Tanzania: Can Community Radios Quench Rural People's Desire for News?

THE Tanzanian Broadcasting Services Act of 1993 has brought remarkable achievements in the history of broadcasting industry in the country, assuring private and individual organizations ownership of patterns of broadcasting which are licensed.

For effective adaptation and implementation of the 1993 Act, the government enacted the Tanzania Communication Authority Act in 2003 to pave way for three distinct ownership of the industry; Commercial, Public and Community. D espite the three forms of media ownership, much emphasis has been directed to commercial ownership. Even though the stateowned radio station continues struggling to become a full public owned outlet, a number of shortfalls can meanwhile be recorded.

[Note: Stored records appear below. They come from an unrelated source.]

(** After the second pass every candidate is seen, unless three names
    are kept already. *)
Lemma single_name_fold_complete (l : list string)
    (st : list string * list string) (p : string) :
  In p l ->
  In (PyStr.lower p) (snd (fold_left single_name_step l st)) \/
  (3 <= List.length (fst (fold_left single_name_step l st)))%nat.
Proof.
  revert st. induction l as [|q l IH]; intros st; [intros []|].
  intros [->|Hin]; [|cbn [fold_left]; now apply IH].
  cbn [fold_left].
  destruct (single_name_fold_grows l (single_name_step st p)) as [Hs Hl].
  unfold single_name_step in *. destruct st as [u seen].
  destruct (mem_string (PyStr.lower p) seen) eqn:Hm; cbn [negb andb] in *.
  - left. apply Hs. now apply mem_string_In.
  - destruct (Nat.ltb_spec (List.length u) 3); cbn [fst snd] in *.
    + left. apply Hs. now left.
    + right. lia.
Qed.

Lemma two_distinct_members {A : Type} (l : list A) (x y : A) :
  In x l -> In y l -> x <> y -> (2 <= List.length l)%nat.
Proof.
  destruct l as [|a [|b l]]; cbn [In List.length]; intros Hx Hy Hne;
    [tauto | | lia].
  destruct Hx as [<-|[]], Hy as [<-|[]]. contradiction.
Qed.

(** X20: the selection never returns more than three names; and when
    the searches found two names that differ beyond letter case, the
    result holds found names only (no random padding), no two of them
    equal up to letter case. *)
Theorem selection_of_found_names (get_names_by_sport : sport -> list string)
    (text : string) (potential_players : list string) :
  (List.length (select_star_players get_names_by_sport text
                                    potential_players) <= 3)%nat /\
  ((exists a b, In a potential_players /\ In b potential_players /\
                PyStr.lower a <> PyStr.lower b) ->
   select_star_players get_names_by_sport text potential_players
   = firstn 3 (unique_players_of potential_players) /\
   NoDup (map PyStr.lower
              (select_star_players get_names_by_sport text
                                   potential_players)) /\
   forall name,
     In name (select_star_players get_names_by_sport text potential_players)
     -> In name potential_players).
Proof.
  split.
  - unfold select_star_players.
    destruct (_ <=? _)%nat; [|destruct (_ =? _)%nat];
      rewrite length_firstn; lia.
  - intros [a [b [Ha [Hb Hne]]]].
    destruct (unique_players_ok potential_players) as [Hn [Hs Hi]].
    fold (unique_players_of potential_players) in Hn, Hs, Hi.
    assert (Hlen : (2 <= List.length (unique_players_of potential_players))
                   %nat).
    { destruct (single_name_fold_complete potential_players
                  (fold_left full_name_step potential_players ([], []))
                  a Ha) as [Ha' | Hge];
        [|unfold unique_players_of; lia].
      destruct (single_name_fold_complete potential_players
                  (fold_left full_name_step potential_players ([], []))
                  b Hb) as [Hb' | Hge];
        [|unfold unique_players_of; lia].
      apply Hs in Ha', Hb'.
      pose proof (two_distinct_members _ _ _ Ha' Hb' Hne) as H2.
      now rewrite length_map in H2. }
    assert (E : select_star_players get_names_by_sport text potential_players
                = firstn 3 (unique_players_of potential_players)).
    { unfold select_star_players.
      now destruct (Nat.leb_spec 2
                      (List.length (unique_players_of potential_players)));
        [|lia]. }
    rewrite E. split; [reflexivity|]. split.
    + rewrite <- firstn_map.
      rewrite <- (firstn_skipn 3 (map PyStr.lower
                                      (unique_players_of potential_players)))
        in Hn.
      now apply NoDup_app_remove_r in Hn.
    + intros name Hin. apply Hi.
      rewrite <- (firstn_skipn 3 (unique_players_of potential_players)).
      apply in_app_iff. now left.
Qed.
(** * ROI baseline and performance-fee service

    A shallow embedding of [ROIBaselineService] from
    [sales_funnel_roi_service.py], and the properties of its fee engine.

    Numbers.  Python's [int] and [float] values are read as exact rationals
    ([Q]); comparisons are the decidable ones of [QArith].  Every division of
    the source is guarded by a test that its divisor is positive or non-zero,
    so the total division of [Q] is never used at 0.  A float computation
    differs from the exact one by its rounding, so the properties of computed
    values are stated as bounds with a margin, or with the expression the
    source itself evaluates, and not as identities between two different
    expressions.

    Dictionaries.  A dict of numbers is a [gmap string Q]; [d.get(k, v)] is
    [dict_get d k v].  The improvement map is a [gmap string ImprovementEntry]
    whose entries may lack any of their keys, and the fee breakdown is a
    [gmap string BreakdownItem].

    Payloads.  The payloads of the service are dicts of numbers within the
    float range.  On another payload (a string where a number is expected,
    an integer beyond the float range) the arithmetic raises, and the
    handler of the operation returns the failure with the text of the
    exception before anything is written; such payloads have no
    representation here. *)

From Stdlib Require Import QArith Qround Qabs ZArith Ascii String Lia Lqa.
From Stdlib Require Import DecimalString.
From stdpp Require Import gmap strings fin_maps.

Open Scope Q_scope.

(** ** Python primitives *)

Module Py.

(** [x > y] *)
Definition gt (x y : Q) : bool := negb (Qle_bool x y).

(** [max(a, b)]: the first argument unless the second is greater. *)
Definition max (a b : Q) : Q := if gt b a then b else a.

(** [min(a, b)]: the first argument unless the second is smaller. *)
Definition min (a b : Q) : Q := if gt a b then b else a.

(** [d.get(k, v)] *)
Definition dict_get {V} (d : gmap string V) (k : string) (v : V) : V :=
  match d !! k with Some x => x | None => v end.

(** [d.update({k1: v1, ...})]: the assignments in order. *)
Definition dict_update {V} (d : gmap string V) (kvs : list (string * V))
  : gmap string V :=
  foldl (fun acc kv => <[kv.1 := kv.2]> acc) d kvs.

(** Nearest integer, ties to the even neighbour. *)
Definition round_half_even (q : Q) : Z :=
  let f := Qfloor q in
  let r := q - inject_Z f in
  if gt (1 # 2) r then f
  else if gt r (1 # 2) then (f + 1)%Z
  else if Z.even f then f else (f + 1)%Z.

It has been reported that operation of the said commercial and public media outlets specifically for radio stations have raised undependable questions amongst the majority poor and marginalized communities. As some questions the validity of a need for public radio station whose frequencies ends hundred miles away from the village.

Majority claims the need for effective community radios to promote flow of information from one society to another. "We normally listen to foreign radio stations when entertainments programmes are on-air. For some occasions we get access to Swahili produced programmes from neighbouring Kenya," noted Sanja Sundi a resident of Ololosokwan village in Ngorongoro District, Arusha region.